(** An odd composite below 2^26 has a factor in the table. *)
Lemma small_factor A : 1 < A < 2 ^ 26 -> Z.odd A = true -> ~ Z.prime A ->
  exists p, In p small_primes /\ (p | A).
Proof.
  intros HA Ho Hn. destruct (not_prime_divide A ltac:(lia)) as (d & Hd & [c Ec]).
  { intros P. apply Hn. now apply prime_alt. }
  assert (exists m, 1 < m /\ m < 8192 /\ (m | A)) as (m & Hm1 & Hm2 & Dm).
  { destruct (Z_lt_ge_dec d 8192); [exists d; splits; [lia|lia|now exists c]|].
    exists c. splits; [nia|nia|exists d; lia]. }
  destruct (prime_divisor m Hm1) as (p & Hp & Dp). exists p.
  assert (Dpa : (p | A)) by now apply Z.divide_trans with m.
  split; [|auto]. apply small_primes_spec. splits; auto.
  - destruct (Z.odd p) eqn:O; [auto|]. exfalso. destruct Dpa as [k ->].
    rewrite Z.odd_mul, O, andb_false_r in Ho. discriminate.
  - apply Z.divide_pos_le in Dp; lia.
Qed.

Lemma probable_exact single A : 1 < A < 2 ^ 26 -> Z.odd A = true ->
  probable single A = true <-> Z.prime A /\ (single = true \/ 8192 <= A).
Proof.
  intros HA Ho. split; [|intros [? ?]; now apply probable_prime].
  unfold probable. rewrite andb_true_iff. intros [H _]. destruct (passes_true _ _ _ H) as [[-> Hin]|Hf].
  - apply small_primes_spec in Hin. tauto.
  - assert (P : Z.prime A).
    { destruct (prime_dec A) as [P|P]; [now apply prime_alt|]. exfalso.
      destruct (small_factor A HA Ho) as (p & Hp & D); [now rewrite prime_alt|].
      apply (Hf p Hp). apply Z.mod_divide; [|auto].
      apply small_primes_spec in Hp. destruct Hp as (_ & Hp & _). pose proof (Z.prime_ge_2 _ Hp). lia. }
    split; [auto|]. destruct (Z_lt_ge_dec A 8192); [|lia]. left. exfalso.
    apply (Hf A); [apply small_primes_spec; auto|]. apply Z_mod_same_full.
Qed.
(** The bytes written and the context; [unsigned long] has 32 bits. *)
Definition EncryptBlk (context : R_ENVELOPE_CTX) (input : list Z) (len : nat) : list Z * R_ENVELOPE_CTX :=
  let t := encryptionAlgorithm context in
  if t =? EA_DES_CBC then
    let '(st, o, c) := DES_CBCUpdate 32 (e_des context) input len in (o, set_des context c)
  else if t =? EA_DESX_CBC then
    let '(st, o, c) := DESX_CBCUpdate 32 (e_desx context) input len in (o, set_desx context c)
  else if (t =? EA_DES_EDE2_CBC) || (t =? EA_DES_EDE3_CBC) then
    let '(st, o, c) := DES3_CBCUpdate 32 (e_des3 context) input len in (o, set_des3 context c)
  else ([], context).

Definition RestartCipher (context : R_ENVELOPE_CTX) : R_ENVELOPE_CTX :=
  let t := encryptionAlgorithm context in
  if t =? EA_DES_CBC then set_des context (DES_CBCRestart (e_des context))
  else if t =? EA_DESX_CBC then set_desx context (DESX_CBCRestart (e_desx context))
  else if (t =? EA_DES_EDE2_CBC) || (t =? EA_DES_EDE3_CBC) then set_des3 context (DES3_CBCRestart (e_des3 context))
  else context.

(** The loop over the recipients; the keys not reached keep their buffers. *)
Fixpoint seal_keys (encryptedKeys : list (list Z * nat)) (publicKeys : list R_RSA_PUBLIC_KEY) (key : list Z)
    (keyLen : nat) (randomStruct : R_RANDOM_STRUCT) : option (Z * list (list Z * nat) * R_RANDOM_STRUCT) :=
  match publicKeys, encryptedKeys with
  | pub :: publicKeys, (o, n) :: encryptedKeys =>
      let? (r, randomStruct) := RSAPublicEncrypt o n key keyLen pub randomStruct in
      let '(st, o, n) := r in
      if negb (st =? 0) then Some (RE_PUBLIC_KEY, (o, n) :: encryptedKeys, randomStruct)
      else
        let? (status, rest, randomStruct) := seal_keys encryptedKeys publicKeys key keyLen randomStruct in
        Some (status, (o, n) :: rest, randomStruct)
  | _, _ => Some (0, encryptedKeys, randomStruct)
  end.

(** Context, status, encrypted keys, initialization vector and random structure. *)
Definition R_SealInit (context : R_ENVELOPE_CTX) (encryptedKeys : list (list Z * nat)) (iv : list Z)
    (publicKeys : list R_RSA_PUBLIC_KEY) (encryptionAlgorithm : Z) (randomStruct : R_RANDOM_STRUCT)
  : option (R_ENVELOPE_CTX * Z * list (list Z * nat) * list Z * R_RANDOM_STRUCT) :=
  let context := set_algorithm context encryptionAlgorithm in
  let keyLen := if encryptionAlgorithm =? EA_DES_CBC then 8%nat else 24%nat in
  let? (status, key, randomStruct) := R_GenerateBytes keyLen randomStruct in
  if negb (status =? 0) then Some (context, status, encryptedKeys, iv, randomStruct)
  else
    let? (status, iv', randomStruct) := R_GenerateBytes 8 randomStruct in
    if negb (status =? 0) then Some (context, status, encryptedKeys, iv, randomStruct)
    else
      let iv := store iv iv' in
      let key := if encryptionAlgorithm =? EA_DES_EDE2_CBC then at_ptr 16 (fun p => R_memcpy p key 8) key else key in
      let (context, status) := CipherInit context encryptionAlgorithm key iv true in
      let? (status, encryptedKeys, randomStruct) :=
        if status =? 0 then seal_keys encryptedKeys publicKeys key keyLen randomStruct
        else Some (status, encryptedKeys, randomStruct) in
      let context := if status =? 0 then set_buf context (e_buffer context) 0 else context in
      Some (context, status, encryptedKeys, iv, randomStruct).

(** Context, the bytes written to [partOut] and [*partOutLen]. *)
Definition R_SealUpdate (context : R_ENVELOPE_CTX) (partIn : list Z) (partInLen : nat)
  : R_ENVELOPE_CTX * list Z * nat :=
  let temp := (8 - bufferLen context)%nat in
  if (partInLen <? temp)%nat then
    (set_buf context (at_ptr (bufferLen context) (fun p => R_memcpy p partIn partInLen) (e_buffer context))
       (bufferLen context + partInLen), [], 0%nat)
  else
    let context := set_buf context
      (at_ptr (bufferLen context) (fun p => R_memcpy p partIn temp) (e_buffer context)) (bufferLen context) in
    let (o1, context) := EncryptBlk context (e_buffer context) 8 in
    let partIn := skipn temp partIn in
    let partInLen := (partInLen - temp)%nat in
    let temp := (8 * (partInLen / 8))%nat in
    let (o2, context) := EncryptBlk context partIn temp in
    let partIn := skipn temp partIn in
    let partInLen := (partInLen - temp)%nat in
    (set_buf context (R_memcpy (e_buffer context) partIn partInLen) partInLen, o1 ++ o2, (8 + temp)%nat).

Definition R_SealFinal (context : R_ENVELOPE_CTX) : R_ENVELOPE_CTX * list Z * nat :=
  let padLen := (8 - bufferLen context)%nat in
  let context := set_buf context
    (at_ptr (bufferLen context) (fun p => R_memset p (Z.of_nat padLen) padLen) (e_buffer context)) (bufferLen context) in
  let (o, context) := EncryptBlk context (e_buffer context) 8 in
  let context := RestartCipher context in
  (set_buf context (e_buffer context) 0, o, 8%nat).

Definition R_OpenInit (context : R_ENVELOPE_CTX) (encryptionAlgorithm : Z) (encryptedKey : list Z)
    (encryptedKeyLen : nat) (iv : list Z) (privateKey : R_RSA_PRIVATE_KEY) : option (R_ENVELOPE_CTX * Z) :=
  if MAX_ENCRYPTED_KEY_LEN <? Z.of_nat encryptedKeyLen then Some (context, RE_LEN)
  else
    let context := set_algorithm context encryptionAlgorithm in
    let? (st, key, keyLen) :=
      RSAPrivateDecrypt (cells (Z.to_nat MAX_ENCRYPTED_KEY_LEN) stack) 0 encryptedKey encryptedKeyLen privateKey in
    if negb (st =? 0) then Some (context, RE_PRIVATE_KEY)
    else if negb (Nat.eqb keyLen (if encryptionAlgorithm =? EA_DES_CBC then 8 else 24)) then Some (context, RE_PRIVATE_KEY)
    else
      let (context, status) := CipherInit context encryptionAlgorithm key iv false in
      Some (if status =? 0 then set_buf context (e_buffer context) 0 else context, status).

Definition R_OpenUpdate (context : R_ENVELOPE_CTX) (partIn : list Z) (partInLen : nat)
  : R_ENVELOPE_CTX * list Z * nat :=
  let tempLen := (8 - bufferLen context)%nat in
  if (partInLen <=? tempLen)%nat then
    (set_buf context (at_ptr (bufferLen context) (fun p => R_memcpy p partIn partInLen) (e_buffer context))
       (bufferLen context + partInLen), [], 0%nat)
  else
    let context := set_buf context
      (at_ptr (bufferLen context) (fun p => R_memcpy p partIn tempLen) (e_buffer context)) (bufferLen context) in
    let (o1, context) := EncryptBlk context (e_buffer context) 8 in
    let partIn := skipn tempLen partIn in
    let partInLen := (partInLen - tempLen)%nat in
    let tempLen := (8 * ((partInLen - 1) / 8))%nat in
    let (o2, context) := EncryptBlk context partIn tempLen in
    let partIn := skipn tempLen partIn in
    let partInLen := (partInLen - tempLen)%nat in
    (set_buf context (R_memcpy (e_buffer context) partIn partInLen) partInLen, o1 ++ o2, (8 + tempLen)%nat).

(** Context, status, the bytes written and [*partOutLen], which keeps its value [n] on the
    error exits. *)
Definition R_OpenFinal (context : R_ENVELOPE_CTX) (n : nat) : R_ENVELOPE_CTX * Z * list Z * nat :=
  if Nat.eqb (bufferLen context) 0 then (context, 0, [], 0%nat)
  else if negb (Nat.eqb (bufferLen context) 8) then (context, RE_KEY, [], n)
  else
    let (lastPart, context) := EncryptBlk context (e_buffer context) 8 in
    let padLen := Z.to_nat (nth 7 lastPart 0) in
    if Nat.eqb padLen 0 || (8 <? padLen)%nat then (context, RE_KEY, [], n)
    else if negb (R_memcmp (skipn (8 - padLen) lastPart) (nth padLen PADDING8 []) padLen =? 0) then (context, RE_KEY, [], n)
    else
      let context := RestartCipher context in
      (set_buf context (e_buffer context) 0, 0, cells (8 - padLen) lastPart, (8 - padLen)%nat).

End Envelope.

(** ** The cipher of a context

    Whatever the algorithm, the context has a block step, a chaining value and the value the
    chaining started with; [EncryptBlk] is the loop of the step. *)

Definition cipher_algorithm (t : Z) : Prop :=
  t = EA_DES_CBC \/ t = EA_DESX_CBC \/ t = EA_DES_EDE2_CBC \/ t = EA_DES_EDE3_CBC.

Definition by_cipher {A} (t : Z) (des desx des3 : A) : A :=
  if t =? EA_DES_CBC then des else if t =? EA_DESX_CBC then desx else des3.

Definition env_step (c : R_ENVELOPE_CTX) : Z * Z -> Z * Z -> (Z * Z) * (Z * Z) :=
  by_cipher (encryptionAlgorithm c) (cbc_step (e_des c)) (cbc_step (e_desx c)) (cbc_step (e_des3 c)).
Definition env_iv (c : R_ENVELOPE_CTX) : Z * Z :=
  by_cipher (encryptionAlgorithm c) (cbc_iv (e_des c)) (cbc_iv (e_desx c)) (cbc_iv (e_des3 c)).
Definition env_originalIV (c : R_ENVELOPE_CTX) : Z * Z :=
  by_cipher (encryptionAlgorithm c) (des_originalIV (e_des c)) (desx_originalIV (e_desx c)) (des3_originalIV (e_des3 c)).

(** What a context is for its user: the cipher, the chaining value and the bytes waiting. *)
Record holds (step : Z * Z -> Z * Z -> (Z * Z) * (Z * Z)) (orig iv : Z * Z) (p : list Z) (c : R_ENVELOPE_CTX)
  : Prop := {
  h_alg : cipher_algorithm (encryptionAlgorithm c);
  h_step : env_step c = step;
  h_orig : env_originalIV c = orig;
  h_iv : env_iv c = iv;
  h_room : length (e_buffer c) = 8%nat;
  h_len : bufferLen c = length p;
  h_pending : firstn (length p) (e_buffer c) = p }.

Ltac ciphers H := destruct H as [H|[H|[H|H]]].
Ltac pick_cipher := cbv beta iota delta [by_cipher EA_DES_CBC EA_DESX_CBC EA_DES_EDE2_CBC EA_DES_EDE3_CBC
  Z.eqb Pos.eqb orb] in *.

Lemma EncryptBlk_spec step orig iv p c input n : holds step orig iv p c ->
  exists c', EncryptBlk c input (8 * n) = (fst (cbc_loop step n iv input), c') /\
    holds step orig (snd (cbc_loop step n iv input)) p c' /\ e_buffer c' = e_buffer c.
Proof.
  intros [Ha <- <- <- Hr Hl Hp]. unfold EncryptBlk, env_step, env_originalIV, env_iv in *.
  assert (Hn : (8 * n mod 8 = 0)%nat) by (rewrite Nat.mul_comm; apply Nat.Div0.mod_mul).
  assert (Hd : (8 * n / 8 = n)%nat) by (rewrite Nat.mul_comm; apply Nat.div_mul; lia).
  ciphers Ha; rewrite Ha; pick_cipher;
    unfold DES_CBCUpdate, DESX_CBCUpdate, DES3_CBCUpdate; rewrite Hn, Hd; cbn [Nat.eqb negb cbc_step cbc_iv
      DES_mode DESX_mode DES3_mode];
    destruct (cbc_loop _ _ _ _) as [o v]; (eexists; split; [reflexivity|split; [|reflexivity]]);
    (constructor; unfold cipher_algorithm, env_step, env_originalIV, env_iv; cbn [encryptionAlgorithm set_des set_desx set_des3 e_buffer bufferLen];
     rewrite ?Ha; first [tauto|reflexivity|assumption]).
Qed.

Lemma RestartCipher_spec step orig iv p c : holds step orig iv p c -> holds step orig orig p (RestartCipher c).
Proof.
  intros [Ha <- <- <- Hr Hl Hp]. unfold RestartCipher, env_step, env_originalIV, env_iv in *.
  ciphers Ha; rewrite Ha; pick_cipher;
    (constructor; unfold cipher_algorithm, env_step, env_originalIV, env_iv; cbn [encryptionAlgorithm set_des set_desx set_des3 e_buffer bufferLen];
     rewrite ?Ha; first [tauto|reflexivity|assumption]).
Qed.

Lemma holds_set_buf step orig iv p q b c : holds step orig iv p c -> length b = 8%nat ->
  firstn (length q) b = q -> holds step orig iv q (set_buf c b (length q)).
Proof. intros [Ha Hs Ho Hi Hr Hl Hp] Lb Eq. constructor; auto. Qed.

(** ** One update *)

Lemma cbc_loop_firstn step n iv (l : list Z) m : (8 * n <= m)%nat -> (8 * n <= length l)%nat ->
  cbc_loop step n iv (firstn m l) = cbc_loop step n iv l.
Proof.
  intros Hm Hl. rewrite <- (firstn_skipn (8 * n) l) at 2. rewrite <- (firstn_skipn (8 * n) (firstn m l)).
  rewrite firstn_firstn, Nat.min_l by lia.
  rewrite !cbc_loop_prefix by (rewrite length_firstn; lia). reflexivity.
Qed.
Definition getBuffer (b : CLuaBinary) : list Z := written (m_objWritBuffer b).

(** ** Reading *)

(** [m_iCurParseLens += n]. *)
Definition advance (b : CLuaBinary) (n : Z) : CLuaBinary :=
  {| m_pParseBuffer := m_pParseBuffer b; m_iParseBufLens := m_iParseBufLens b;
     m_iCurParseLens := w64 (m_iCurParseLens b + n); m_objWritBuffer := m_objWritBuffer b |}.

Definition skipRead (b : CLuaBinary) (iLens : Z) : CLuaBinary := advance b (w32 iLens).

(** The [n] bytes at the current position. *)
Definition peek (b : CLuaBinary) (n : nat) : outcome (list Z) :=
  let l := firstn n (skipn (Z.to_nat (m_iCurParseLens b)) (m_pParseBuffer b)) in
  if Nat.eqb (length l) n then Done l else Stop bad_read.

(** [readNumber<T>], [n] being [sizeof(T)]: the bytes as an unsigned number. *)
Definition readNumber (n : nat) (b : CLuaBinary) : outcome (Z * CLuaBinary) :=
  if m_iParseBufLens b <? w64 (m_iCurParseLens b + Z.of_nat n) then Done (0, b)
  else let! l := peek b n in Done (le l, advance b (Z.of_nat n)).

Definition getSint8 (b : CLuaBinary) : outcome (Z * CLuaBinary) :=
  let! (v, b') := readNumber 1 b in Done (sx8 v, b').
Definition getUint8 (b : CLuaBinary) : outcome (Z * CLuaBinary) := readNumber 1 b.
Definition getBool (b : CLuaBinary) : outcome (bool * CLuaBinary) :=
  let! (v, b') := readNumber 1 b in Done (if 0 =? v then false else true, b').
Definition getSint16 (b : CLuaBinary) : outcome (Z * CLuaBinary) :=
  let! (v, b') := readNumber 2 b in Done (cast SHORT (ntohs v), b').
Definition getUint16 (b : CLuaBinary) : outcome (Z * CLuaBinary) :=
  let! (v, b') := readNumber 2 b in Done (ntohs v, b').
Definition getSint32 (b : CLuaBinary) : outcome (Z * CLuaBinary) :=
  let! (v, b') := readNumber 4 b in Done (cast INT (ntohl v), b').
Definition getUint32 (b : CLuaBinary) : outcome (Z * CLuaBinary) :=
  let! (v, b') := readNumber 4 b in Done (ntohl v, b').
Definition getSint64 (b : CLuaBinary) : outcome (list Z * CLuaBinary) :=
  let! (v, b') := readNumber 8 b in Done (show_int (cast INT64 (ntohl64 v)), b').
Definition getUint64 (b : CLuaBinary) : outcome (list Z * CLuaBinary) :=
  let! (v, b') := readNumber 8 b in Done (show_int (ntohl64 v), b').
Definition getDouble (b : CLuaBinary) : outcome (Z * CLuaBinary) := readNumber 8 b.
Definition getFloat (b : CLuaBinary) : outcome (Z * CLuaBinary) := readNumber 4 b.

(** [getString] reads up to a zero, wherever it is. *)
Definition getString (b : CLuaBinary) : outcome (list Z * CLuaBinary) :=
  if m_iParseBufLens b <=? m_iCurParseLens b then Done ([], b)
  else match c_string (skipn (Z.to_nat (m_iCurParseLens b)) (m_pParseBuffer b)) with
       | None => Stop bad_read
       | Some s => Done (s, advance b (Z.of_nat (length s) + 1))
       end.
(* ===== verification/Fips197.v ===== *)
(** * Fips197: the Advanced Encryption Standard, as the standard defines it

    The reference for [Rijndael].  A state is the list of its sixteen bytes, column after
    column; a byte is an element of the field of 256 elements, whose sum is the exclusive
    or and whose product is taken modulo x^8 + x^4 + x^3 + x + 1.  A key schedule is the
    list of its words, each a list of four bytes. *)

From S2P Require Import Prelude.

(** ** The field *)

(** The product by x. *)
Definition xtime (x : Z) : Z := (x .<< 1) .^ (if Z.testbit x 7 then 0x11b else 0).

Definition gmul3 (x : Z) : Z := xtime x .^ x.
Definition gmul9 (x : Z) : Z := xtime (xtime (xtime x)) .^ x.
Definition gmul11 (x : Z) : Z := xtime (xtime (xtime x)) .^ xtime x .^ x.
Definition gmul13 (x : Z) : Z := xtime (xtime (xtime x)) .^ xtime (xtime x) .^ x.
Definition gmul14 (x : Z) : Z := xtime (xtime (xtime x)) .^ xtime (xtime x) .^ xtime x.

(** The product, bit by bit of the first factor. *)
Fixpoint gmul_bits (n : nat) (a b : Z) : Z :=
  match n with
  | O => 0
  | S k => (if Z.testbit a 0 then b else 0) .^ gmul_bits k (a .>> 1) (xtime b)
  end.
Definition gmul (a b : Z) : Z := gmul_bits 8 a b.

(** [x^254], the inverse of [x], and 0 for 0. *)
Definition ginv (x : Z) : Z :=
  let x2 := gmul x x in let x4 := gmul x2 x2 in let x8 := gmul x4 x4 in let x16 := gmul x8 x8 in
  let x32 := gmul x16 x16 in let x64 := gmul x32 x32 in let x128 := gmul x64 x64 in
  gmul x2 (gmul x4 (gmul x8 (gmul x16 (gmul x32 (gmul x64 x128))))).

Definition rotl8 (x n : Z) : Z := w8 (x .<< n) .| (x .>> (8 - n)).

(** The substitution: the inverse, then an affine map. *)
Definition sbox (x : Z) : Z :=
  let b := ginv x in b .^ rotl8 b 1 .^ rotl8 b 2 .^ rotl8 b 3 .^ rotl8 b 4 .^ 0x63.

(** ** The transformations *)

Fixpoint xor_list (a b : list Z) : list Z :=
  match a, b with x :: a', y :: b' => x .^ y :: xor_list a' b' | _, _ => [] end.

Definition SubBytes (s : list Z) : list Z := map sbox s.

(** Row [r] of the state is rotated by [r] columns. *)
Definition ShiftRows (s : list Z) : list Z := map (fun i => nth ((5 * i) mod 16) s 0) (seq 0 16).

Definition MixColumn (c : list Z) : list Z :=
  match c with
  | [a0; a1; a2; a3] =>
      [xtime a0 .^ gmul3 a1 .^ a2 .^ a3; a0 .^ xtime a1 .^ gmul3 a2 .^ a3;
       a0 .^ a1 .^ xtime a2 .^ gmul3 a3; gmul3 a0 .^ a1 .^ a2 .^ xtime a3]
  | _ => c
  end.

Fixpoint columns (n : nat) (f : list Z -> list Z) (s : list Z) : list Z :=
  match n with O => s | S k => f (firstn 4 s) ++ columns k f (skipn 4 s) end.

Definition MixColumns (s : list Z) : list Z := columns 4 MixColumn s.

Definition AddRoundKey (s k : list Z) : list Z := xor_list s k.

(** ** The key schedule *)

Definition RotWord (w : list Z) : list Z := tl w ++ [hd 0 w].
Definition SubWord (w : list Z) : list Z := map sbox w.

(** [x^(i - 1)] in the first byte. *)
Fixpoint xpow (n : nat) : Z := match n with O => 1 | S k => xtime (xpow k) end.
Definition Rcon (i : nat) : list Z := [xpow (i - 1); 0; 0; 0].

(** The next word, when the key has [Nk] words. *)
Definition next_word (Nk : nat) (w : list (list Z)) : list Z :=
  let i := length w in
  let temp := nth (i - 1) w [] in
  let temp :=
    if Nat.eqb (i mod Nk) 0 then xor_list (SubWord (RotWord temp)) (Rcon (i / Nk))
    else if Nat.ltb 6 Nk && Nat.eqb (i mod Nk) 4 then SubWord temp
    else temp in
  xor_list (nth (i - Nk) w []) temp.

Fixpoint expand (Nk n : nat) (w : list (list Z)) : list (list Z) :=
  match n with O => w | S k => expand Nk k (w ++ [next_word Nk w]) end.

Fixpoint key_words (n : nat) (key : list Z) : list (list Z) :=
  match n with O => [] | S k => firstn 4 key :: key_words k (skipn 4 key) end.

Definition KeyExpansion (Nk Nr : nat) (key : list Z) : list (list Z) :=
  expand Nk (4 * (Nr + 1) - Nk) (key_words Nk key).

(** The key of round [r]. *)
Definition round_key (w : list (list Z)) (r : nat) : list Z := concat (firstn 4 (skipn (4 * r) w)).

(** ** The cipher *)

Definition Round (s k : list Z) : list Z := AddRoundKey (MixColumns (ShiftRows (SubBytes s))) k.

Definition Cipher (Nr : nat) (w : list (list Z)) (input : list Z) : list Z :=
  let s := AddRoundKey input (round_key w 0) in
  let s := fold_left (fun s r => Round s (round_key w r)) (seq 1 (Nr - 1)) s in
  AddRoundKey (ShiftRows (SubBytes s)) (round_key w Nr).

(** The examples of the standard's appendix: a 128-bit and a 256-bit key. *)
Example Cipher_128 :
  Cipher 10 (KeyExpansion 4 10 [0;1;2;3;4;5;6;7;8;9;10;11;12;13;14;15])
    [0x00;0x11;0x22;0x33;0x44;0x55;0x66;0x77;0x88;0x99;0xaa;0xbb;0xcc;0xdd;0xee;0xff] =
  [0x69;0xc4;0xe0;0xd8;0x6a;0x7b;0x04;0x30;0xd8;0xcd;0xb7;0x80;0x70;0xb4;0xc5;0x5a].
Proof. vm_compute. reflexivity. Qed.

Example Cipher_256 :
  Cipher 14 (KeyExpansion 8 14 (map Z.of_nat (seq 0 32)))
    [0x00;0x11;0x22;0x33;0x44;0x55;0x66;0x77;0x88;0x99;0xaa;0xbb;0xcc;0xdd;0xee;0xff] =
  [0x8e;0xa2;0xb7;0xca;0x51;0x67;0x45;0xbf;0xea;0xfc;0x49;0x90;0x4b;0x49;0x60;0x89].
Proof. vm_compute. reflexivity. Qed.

-*-*-

* TASK REQUIREMENTS
Where does the string "exfalso" appear in the records? Copy every line that holds it.

* REPLY
  - destruct (Z.odd p) eqn:O; [auto|]. exfalso. destruct Dpa as [k ->].
    { destruct (prime_dec A) as [P|P]; [now apply prime_alt|]. exfalso.
    split; [auto|]. destruct (Z_lt_ge_dec A 8192); [|lia]. left. exfalso.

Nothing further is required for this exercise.